Setting: A population-based serum bank in Washington County, Maryland.
Participants: Serum samples were collected in 1974 from 20305 county residents and stored at -70 degrees C. From 1975 through 1989, a total of 31 cases of ovarian cancer were identified in women who were not taking hormones at the time of blood collection. These cases were matched to 62 controls on age, menopausal status, and, for premenopausal women, number of days from the beginning of the last menstrual period.
Main outcome measure: Prediagnostic endogenous hormone levels of cases and controls were compared.
Results: Mean follicle-stimulating hormone levels were lower among cases (43.3 IU/L) compared with controls (54.4 IU/L) (P = .04), and increasing levels were associated with significantly lower risk (P for trend = .01), particularly among postmenopausal women. Luteinizing hormone levels were 9% lower among cases than controls, but the difference was not statistically significant (P = .39). Compared with controls, cases had higher androstenedione levels (4.5 nmol/L vs 3.3 nmol; P = .03) and higher dehydroepiandrosterone (DHEA) levels (15.9 nmol/L vs 9.7 nmol/L; P = .02). The risk of ovarian cancer increased with higher levels of androstenedione and DHEA sulfate (P for trend = .008 and .11, respectively).
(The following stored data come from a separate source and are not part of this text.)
Lemma js_get_defined (a : list Snapshot) (i : Z) :
  Forall (fun v => v <> Undefined) a ->
  0 <= i < Z.of_nat (length a) ->
  exists img, a !! Z.to_nat i = Some (DataURL img) /\ js_get a i = DataURL img.
Proof.
  intros Ha Hi.
  destruct (lookup_lt_is_Some_2 a (Z.to_nat i)) as [v Hv]; [lia|].
  assert (v <> Undefined) as Hne.
  { eapply (proj1 (Forall_lookup _ _) Ha); eauto. }
  destruct v as [|img]; [done|].
  exists img. split; [done|]. apply js_get_lookup; [lia|done].
Qed.

Lemma js_slice0_take {A} (a : list A) (e : Z) :
  0 <= e -> js_slice0 a e = take (Z.to_nat e) a.
Proof.
  intros He. unfold js_slice0.
  destruct (Z.ltb_spec e 0) as [?|_]; [lia|].
  destruct (Z.le_gt_cases e (Z.of_nat (length a))).
  - by rewrite Z.min_l.
  - rewrite Z.min_r by lia. rewrite Nat2Z.id.
    rewrite !take_ge; [done|lia..].
Qed.

Lemma js_slice0_pop {A} (a : list A) :
  js_slice0 a (Z.of_nat (length a) - 1) = take (length a - 1) a.
Proof.
  destruct a as [|x a]; [done|].
  rewrite js_slice0_take by (simpl; lia).
  f_equal. simpl. lia.
Qed.

(** ** The handlers, one by one *)

Section Handlers.

Variable footprint : Z -> Path -> Raster.

Lemma undoLastStroke_noop c s :
  currentHistoryIndex c <= 0 -> undoLastStroke c s = s.
Proof.
  intros Hi. unfold undoLastStroke.
  destruct (Z.ltb_spec 0 (currentHistoryIndex c)); [lia|done].
Qed.

Lemma redoLastStroke_noop c s :
  redoHistory c = [] -> redoLastStroke c s = s.
Proof. intros Hr. unfold redoLastStroke. by rewrite Hr. Qed.

(** An effective undo: the entry under the cursor is pushed on
    [redoHistory], the cursor moves back, and the entry before it starts
    decoding. *)
Lemma undoLastStroke_effect c s :
  fresh c (hooks s) -> hist_ok (hooks s) ->
  0 < currentHistoryIndex (hooks s) ->
  exists img,
    history (hooks s) !! Z.to_nat (currentHistoryIndex (hooks s) - 1)
      = Some (DataURL img) /\
    undoLastStroke c s =
      set_loading (loading s ++ [img])
        (setCurrentHistoryIndex (fun i => i - 1)
           (setRedoHistory (fun r => r ++ [current (hooks s)]) s)).
Proof.
  intros (Fh & Fr & Fi) [Hlo Hup _ Hdef] Hpos.
  destruct (js_get_defined (history (hooks s))
              (currentHistoryIndex (hooks s) - 1) Hdef) as (img & Hl & Hg); [lia|].
  exists img. split; [done|].
  unfold undoLastStroke, current. rewrite Fh, Fi.
  destruct (Z.ltb_spec 0 (currentHistoryIndex (hooks s))); [|lia].
  by rewrite Hg.
Qed.
(** * Call session orchestrator: wake debouncing, audio relay, agent turns, playback

A shallow embedding of the orchestration code of the telephony bridge
(the server module with [handleWake], [doWake], [respondWithTts] and the
[/audio/:id] route, and [src/elevenlabs.js] with [ElevenLabsClient] and
[ElevenLabsAgentClient]), with the properties of its specification.

JavaScript [Map]s are finite maps ([gmap]); timestamps returned by
[Date.now()] are integers ([Z], milliseconds); the Node event loop is a
queue of pending timers together with the handlers it runs. *)

From stdpp Require Import gmap strings list fin_maps sorting.
From Stdlib Require Import ZArith Lia Ascii DecimalString.

Local Open Scope Z_scope.

(** ** Timers of the event loop *)

Module Timers.

(** A pending [setTimeout]: the handle returned to the caller, the time at
  which the loop may run the callback, and what the callback closes over. *)
Record timer (A : Type) := Timer { tid : nat; deadline : Z; callback : A }.
Arguments Timer {A} _ _ _.
Arguments tid {A} _.
Arguments deadline {A} _.
Arguments callback {A} _.

Section Queue.
Context {A : Type}.

(** [setTimeout(cb, delay)] called when the clock reads [now]; timers are
    kept in creation order. *)
Definition setTimeout (id : nat) (now delay : Z) (cb : A)
    (q : list (timer A)) : list (timer A) :=
  q ++ [Timer id (now + delay) cb].

(** [clearTimeout(handle)]. *)
Definition clearTimeout (id : nat) (q : list (timer A)) : list (timer A) :=
  filter (λ t, tid t ≠ id) q.

(** The pending timer with a given handle, if it has neither run nor been
    cleared. *)
Definition pending (id : nat) (q : list (timer A)) : option (timer A) :=
  head (filter (λ t, tid t = id) q).

(** The timers the loop runs when the clock reaches [t]. *)
Definition due (t : Z) (q : list (timer A)) : list (timer A) :=
  filter (λ tm, deadline tm ≤ t) q.

End Queue.

#[global] Instance timer_eq_dec {A} `{EqDecision A} : EqDecision (timer A).
Proof. solve_decision. Defined.

End Timers.

Import Timers.

(** ** JavaScript values *)

Module JS.

(** Truthiness of a value that is a string, [null] or [undefined]: only a
    non-empty string is truthy. *)
Definition truthy (v : option string) : bool :=
  match v with
  | Some s => negb (String.eqb s "")
  | None => false
  end.

(** [a || b] on such values. *)
Definition or_else (a b : option string) : option string :=
  if truthy a then a else b.

(** [s || null] for a string [s]. *)
Definition or_null (s : string) : option string :=
  if String.eqb s "" then None else Some s.

(** A number in a template literal: its decimal digits. *)
Definition number_to_string (n : Z) : string :=
  NilEmpty.string_of_int (Z.to_int n).

(** The string without its first [n] characters. *)
Fixpoint skip (n : nat) (s : string) : string :=
  match n, s with
  | O, _ => s
  | S n, String _ s => skip n s
  | S _, EmptyString => EmptyString
  end.

(** [s.replace(pattern, replacement)] for a string pattern and a replacement
    without [$]: the first occurrence is replaced. *)
Fixpoint replace (pattern replacement s : string) : string :=
  if String.prefix pattern s
  then replacement +:+ skip (String.length pattern) s
  else match s with
       | EmptyString => EmptyString
       | String c s => String c (replace pattern replacement s)
       end.

(** Whether a character occurs in a string. *)
Fixpoint has_char (c : Ascii.ascii) (s : string) : bool :=
  match s with
  | EmptyString => false
  | String a s => Ascii.eqb a c || has_char c s
  end.

(** The digits of base 36, [0-9a-z], which [toString(36)] writes. *)
Definition base36_char (c : Ascii.ascii) : bool :=
  let n := Ascii.nat_of_ascii c in
  (Nat.leb 48 n && Nat.leb n 57) || (Nat.leb 97 n && Nat.leb n 122).

Fixpoint base36 (s : string) : bool :=
  match s with
  | EmptyString => true
  | String a s => base36_char a && base36 s
  end.

End JS.


(** ** Wake debouncer: [handleWake], [doWake] and the partial-wake timer *)

Module Wake.

(** The literal [8000] of the throttle test and the [2500] of the partial
    timer. *)
Definition THROTTLE_MS : Z := 8000.
Definition DEBOUNCE_MS : Z := 2500.

(** A dispatched wake: a call of [doWake(state, text)], stamped with the
    [Date.now()] that [doWake] records in [lastWake]. What [doWake] does
    afterwards (agent turn, playback) touches neither [lastWake] nor
    [partialWakeTimers]. *)
Record trigger := Trigger {
  trig_call : string;
  trig_text : string;
  trig_time : Z
}.

(** The module-level maps [lastWake] (callSid -> timestamp) and
    [partialWakeTimers] (callSid -> { timer, text }), and the loop's pending
    timers. A timer callback closes over the session and reads its callSid
    when it runs; the callSid of a session is set by the media stream's
    start message, before its recognition connection is opened and so before
    any wake of the session, and is not reassigned afterwards, so a timer
    carries the callSid it was set for. A session without callSid uses the
    key [null], which [Map] treats as one more key. *)
Record state := State {
  lastWake : gmap string Z;
  partialWakeTimers : gmap string (nat * string);
  timers : list (timer string);
  next_timer : nat
}.

Definition init : state := State ∅ ∅ [] 0%nat.

(** [lastWake.get(state.callSid) || 0] *)
Definition last_of (st : state) (cs : string) : Z :=
  default 0 (lastWake st !! cs).

(** [doWake]: its first statement, [lastWake.set(state.callSid, Date.now())],
    runs synchronously in the caller's turn; [now2] is that clock reading. *)
Definition doWake (cs text : string) (now2 : Z) (st : state)
    : state * list trigger :=
  (State (<[cs := now2]> (lastWake st)) (partialWakeTimers st)
         (timers st) (next_timer st),
   [Trigger cs text now2]).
These associations were not materially different between premenopausal and postmenopausal women.
Conclusion: The results suggest that women with low serum gonadotropin levels or high androgen levels have an increased risk of ovarian cancer. These findings do not support the hypothesis that pituitary gonadotropins increase the risk of ovarian cancer. Replication of the study in other populations is highly desirable.